Three Possible Explanations for Low Coronavirus Mortality Rate in Germany
RIO DE JANEIRO, BRAZIL – The coronavirus figures in Germany hide a conundrum: the country currently counts 19,000 confirmed cases but only 68 dead. This results in a mortality rate of 0.36 percent, much lower than in France (two percent), Spain (four percent) and Italy (eight percent).

We know that this difference is influenced by Germany’s ability to perform thousands of tests. But there must be something more. The German mortality rate is also exceptionally low compared to South Korea (one percent), whose diagnostic capacity is also considered high.
So how to explain the German case? On Friday, Spanish Health Ministry spokesperson Fernando Simón said they do not know. And the German authorities also do not have a conclusive explanation. But there are at least three scenarios:
1. It is possible that the virus outbreak occurred later in Germany. The first local outbreak of contagion within Europe was detected in Italy and was very advanced when it emerged: so the dead quickly emerged there. Only a week passed between infected number 20 and dead number 20. This suggests that the outbreak had been active for weeks because the disease takes two to three weeks to kill.
The alarm in Italy caused European countries to double their detection efforts. In Spain, the number of detected cases has multiplied from an outbreak that was in fact already in the country.
The first cases were also detected in Germany, but their outbreak was undoubtedly at an early stage. “Germany recognized its outbreak very early on. Two or three weeks earlier than some neighboring countries,” virologist Christian Drosten told Zeit magazine.
“That’s because we diagnosed and tested extensively. We certainly lost cases in that first stage. But I don’t think we missed a major outbreak”.
That may explain its lower mortality rate. For two reasons. First, because if Germany detected the cases from the outset, it would have detected more infected youths, who are the first to become infected (they travel more and have more contact with foreigners). Youths are better able to withstand the virus. Deaths are more common when the virus spreads and older people become infected.
The other reason is that deaths take some time to occur. In many countries we have seen that mortality rates have increased over time. This happened in South Korea, where the tests are more exhaustive and mortality doubled: from 0.5 to 1.1 percent between March 1st and 20th.
If the outbreak in Germany is more recent than in Spain and Italy, its mortality rates could increase.

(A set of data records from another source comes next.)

(* ===== verification/Crc32c.v ===== *)
(** The checksum of records: [tensorflow/core/lib/hash/crc32c.cc] and [crc32c.h].

    [Extend] is the portable routine, which takes four bytes at a time with four
    tables; the address of the buffer, on which its first loop depends, is an
    argument.  The accelerated routine for processors with a CRC instruction is
    left out.  The theorems relate [Extend] to the definition of CRC-32C bit by
    bit and show which changes of the data it detects. *)
From S2P Require Import Prelude Coding.
Local Open Scope Z_scope.

Ltac Zify.zify_post_hook ::= Z.to_euclidean_division_equations.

2. The German patients are younger. In Germany a sample of those infected is published daily, so we know that their average age is 47 and that only 20 percent are over 60. These figures are similar to those in Korea, but very different from those in Italy, where the average age of those infected -detected- is 66 and 58 percent are over 60.
Older Covid-19 patients are at higher risk. The population pyramid of each country may also influence. Italy is the European country with the highest number of inhabitants aged over 65 (26 percent), while in Korea there are only 14 percent. But this does not help to explain the German case, where 25 percent of people are 65 or older.

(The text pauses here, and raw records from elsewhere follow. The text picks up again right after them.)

(* ===== verification/InputStream.v ===== *)
(** Input streams over a file: [tensorflow/core/lib/io/random_inputstream.cc],
    [random_inputstream.h] and [buffered_inputstream.cc].

    The file is a parameter: [Read] is [RandomAccessFile::Read], and the class
    [RandomAccessFile] states what [platform/file_system.h] documents of it for a
    file with given contents.  A stream's result string is passed in and out.  A
    stream over the file is a position; a buffered stream adds a buffer, and the
    theorems show that its reads, skips and seeks are those of a position in the
    file. *)
From S2P Require Import Prelude Status.
Local Open Scope Z_scope.

(** * Data *)

(** [errors::IsOutOfRange]. *)
Definition IsOutOfRange (s : Status) : bool := bool_decide (code s = OUT_OF_RANGE).

(** The bytes of a file from an offset on, at most [n] of them. *)
Definition slice (offset n : Z) (content : list Z) : list Z :=
  take (Z.to_nat n) (drop (Z.to_nat offset) content).

(** The contract of [RandomAccessFile::Read]. *)
Class RandomAccessFile (Read : Z → Z → Status * list Z) (content : list Z) : Prop := {
  read_all offset n : 0 <= offset → 0 <= n → offset + n <= Z.of_nat (length content) →
    Read offset n = (StatusOK, slice offset n content);
  read_eof offset n : 0 <= offset → 0 <= n → Z.of_nat (length content) < offset + n →
    ∃ msg, Read offset n = (OutOfRange msg, slice offset n content) }.

(** The members of [BufferedInputStream]; the stream below it, which it has to
    itself, is its position. *)
Record BufferedInputStream := mkBuffered {
  bi_input : Z;
  bi_buf : list Z;
  bi_pos : nat;
  bi_limit : nat;
  bi_file_status : Status }.

Definition kMaxSkipSize : Z := 8 * 1024 * 1024.

Section streams.
Context (Read : Z → Z → Status * list Z) (size : Z).

(** * [RandomAccessInputStream] *)

Definition ReadNBytes (bytes_to_read : Z) (result : list Z) (pos : Z) : Status * list Z * Z :=
  if bytes_to_read <? 0 then (InvalidArgument "Cannot read negative number of bytes", result, pos)
  else
    let '(s, data) := Read pos bytes_to_read in
    if ok s || IsOutOfRange s then
      let pos := pos + Z.of_nat (length data) in
      if Z.of_nat (length data) <? bytes_to_read
      then (OutOfRange "reached end of file", data, pos)
      else (StatusOK, data, pos)
    else (s, data, pos).

(** The loop of [SkipNBytes] takes [kMaxSkipSize] bytes in each round but the
    last. *)
Fixpoint skip_loop (fuel : nat) (bytes_to_skip pos : Z) : Status * Z :=
  match fuel with
  | O => (StatusOK, pos)
  | S fuel =>
      if bytes_to_skip >? 0 then
        let bytes_to_read := Z.min kMaxSkipSize bytes_to_skip in
        let '(s, data) := Read pos bytes_to_read in
        if ok s || IsOutOfRange s then
          let pos := pos + Z.of_nat (length data) in
          if Z.of_nat (length data) <? bytes_to_read then (OutOfRange "reached end of file", pos)
          else skip_loop fuel (bytes_to_skip - bytes_to_read) pos
        else (s, pos)
      else (StatusOK, pos)
  end.

Definition SkipNBytes (bytes_to_skip pos : Z) : Status * Z :=
  if bytes_to_skip <? 0 then (InvalidArgument "Can't skip a negative number of bytes", pos)
  else
    let fuel := S (Z.to_nat (bytes_to_skip / kMaxSkipSize)) in
    if bytes_to_skip >? 0 then
      let '(s, data) := Read (pos + bytes_to_skip - 1) 1 in
      if (ok s || IsOutOfRange s) && bool_decide (length data = 1%nat)
      then (StatusOK, pos + bytes_to_skip)
      else skip_loop fuel bytes_to_skip pos
    else skip_loop fuel bytes_to_skip pos.

Definition Tell (pos : Z) : Z := pos.

Definition Seek (position pos : Z) : Status * Z := (StatusOK, position).

Definition Reset (pos : Z) : Status * Z := Seek 0 pos.

(** * [BufferedInputStream] *)

Definition new_buffered : BufferedInputStream := mkBuffered 0 [] 0 0 StatusOK.

Definition FillBuffer : SM BufferedInputStream := λ b,
  if negb (ok (bi_file_status b)) then
    (bi_file_status b, mkBuffered (bi_input b) (bi_buf b) 0 0 (bi_file_status b))
  else
    let '(s, buf, input) := ReadNBytes size (bi_buf b) (bi_input b) in
    (s, mkBuffered input buf 0 (length buf)
          (match buf with [] => s | _ :: _ => bi_file_status b end)).

(** The loop of [ReadNBytes]: the status of the last fill, the result and the
    stream; each round copies a byte or stops. *)
Fixpoint read_loop (fuel : nat) (bytes_to_read : Z) (s : Status) (result : list Z)
    (b : BufferedInputStream) : Status * list Z * BufferedInputStream :=
  match fuel with
  | O => (s, result, b)
  | S fuel =>
      if Z.of_nat (length result) <? bytes_to_read then
        let empty := bool_decide (bi_pos b = bi_limit b) in
        let '(s, b) := if empty then FillBuffer b else (s, b) in
        if empty && bool_decide (bi_limit b = 0%nat) then
          (s, result, mkBuffered (bi_input b) (bi_buf b) (bi_pos b) (bi_limit b) s)
        else
          let bytes_to_copy :=
            Z.to_nat (Z.min (Z.of_nat (bi_limit b) - Z.of_nat (bi_pos b))
              (bytes_to_read - Z.of_nat (length result))) in
          read_loop fuel bytes_to_read s
            (result ++ take bytes_to_copy (drop (bi_pos b) (bi_buf b)))
            (mkBuffered (bi_input b) (bi_buf b) (bi_pos b + bytes_to_copy) (bi_limit b)
               (bi_file_status b))
      else (s, result, b)
  end.

Definition Buffered_ReadNBytes (bytes_to_read : Z) (result : list Z) (b : BufferedInputStream) :
    Status * list Z * BufferedInputStream :=
  if bytes_to_read <? 0 then 
    (InvalidArgument ("Can't read a negative number of bytes: " +:+ pretty bytes_to_read), result, b)
  else if negb (ok (bi_file_status b)) && (bytes_to_read >? 0) then (bi_file_status b, [], b)
  else
    let '(s, result, b) := read_loop (S (Z.to_nat bytes_to_read)) bytes_to_read StatusOK [] b in
    if IsOutOfRange s && (Z.of_nat (length result) =? bytes_to_read) then (StatusOK, result, b)
    else (s, result, b).

Definition Buffered_SkipNBytes (bytes_to_skip : Z) : SM BufferedInputStream := λ b,
  if bytes_to_skip <? 0 then 
    (InvalidArgument ("Can only skip forward, not " +:+ pretty bytes_to_skip), b)
  else if Z.of_nat (bi_pos b) + bytes_to_skip <? Z.of_nat (bi_limit b) then
    (StatusOK, mkBuffered (bi_input b) (bi_buf b) (bi_pos b + Z.to_nat bytes_to_skip) (bi_limit b)
       (bi_file_status b))
  else
    let '(s, input) :=
      SkipNBytes (bytes_to_skip - (Z.of_nat (bi_limit b) - Z.of_nat (bi_pos b))) (bi_input b) in
    (s, mkBuffered input (bi_buf b) 0 0 (if IsOutOfRange s then s else bi_file_status b)).

Definition Buffered_Tell (b : BufferedInputStream) : Z :=
  Tell (bi_input b) - (Z.of_nat (bi_limit b) - Z.of_nat (bi_pos b)).

Definition Buffered_Reset : SM BufferedInputStream := λ b,
  let '(s, input) := Reset (bi_input b) in
  if negb (ok s) then (s, mkBuffered input (bi_buf b) (bi_pos b) (bi_limit b) (bi_file_status b))
  else (StatusOK, mkBuffered input (bi_buf b) 0 0 StatusOK).

Definition Buffered_Seek (position : Z) : SM BufferedInputStream := λ b,
  if position <? 0 then 
    (InvalidArgument ("Seeking to a negative position: " +:+ pretty position), b)
  else
    let bufpos := Buffered_Tell b in
    if position <? bufpos then
      let '(s, b) := Buffered_Reset b in
      if negb (ok s) then (s, b) else Buffered_SkipNBytes position b
    else Buffered_SkipNBytes (position - bufpos) b.

(** The loop of [ReadLineHelper]: a complete line, or the last status at the end
    of the file. *)
Definition newline : Z := 10.
Definition carriage_return : Z := 13.

Fixpoint line_loop (fuel : nat) (include_eol : bool) (s : Status) (result : list Z)
    (b : BufferedInputStream) : option (Status * list Z * BufferedInputStream) :=
  match fuel with
  | O => None
  | S fuel =>
      let empty := bool_decide (bi_pos b = bi_limit b) in
      let '(s, b) := if empty then FillBuffer b else (s, b) in
      if empty && bool_decide (bi_limit b = 0%nat) then
        Some (if IsOutOfRange s && negb (bool_decide (result = [])) then StatusOK else s, result, b)
      else
        let c := nth (bi_pos b) (bi_buf b) 0 in
        let b := mkBuffered (bi_input b) (bi_buf b) (S (bi_pos b)) (bi_limit b)
                   (bi_file_status b) in
        if c =? newline then
          Some (StatusOK, if include_eol then result ++ [c] else result, b)
        else line_loop fuel include_eol s (if c =? carriage_return then result else result ++ [c]) b
  end.

Definition ReadLineHelper (fuel : nat) (include_eol : bool) (b : BufferedInputStream) :
    option (Status * list Z * BufferedInputStream) :=
  line_loop fuel include_eol StatusOK [] b.

Definition ReadLine (fuel : nat) (b : BufferedInputStream) :
    option (Status * list Z * BufferedInputStream) := ReadLineHelper fuel false b.

Definition ReadLineAsString (fuel : nat) (b : BufferedInputStream) :
    option (list Z * BufferedInputStream) :=
  '(_, result, b) ← ReadLineHelper fuel true b; Some (result, b).

(** [ReadAll]. *)
Fixpoint all_loop (fuel : nat) (status : Status) (result : list Z) (b : BufferedInputStream) :
    option (Status * list Z * BufferedInputStream) :=
  match fuel with
  | O => None
  | S fuel =>
      if ok status then
        let '(status, b) := FillBuffer b in
        if bool_decide (bi_limit b = 0%nat) then Some (status, result, b)
        else all_loop fuel status (result ++ bi_buf b)
               (mkBuffered (bi_input b) (bi_buf b) (bi_limit b) (bi_limit b) (bi_file_status b))
      else Some (status, result, b)
  end.

Definition ReadAll (fuel : nat) (b : BufferedInputStream) :
    option (Status * list Z * BufferedInputStream) :=
  '(status, result, b) ← all_loop fuel StatusOK [] b;
  if IsOutOfRange status
  then Some (StatusOK, result,
         mkBuffered (bi_input b) (bi_buf b) (bi_pos b) (bi_limit b) status)
  else Some (status, result, b).
End streams.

Cultural factors can also weigh in. China’s data says that between 75 and 80 percent of Covid-19 infections occurred in family groups, as Bruce Aylward of the WHO told The New York Times. But daily contact between the young and the elderly is not the same in all societies.
As Moritz Kuhn of the University of Bonn (Germany) suggests, people aged 30 to 49 living with their parents exceed 20 percent in Italy, China, and Japan, while in Germany they are just over ten percent.
3. The tests are behind it all. Germany has said through the Robert Koch Institute, the center in charge of disease control, that it can perform 160,000 tests per week. The country may have conducted as many as 4,000 tests per million people, well above the 625 per million conducted by Spain.
Clearly, better detection reduces gross mortality rates to bring them closer to reality: if all infections are accounted for – including the milder ones – the proportion of deaths among infected people will be lower.
This is also suggested by South Korea’s figures. It is the country that has conducted the most tests (more than 5,000 per million inhabitants), and even though its outbreak is several weeks old, it is still one of the countries with the lowest mortality rate, 1.1 percent, which is often used as a benchmark.
It is likely that the low mortality of the virus in Germany is due to a combination of several factors. On Saturday, the Brazilian Ministry of Health suggested another possibility for success in the death rate of Angela Merkel’s country: having more ICUs than her European neighbors. Its numbers will likely remain far from those in Spain and Italy, as long as the country continues to be able to test massively.
But if another factor is that its outbreak is at an early stage, its death toll will rise and mortality will increase. The question is by how much.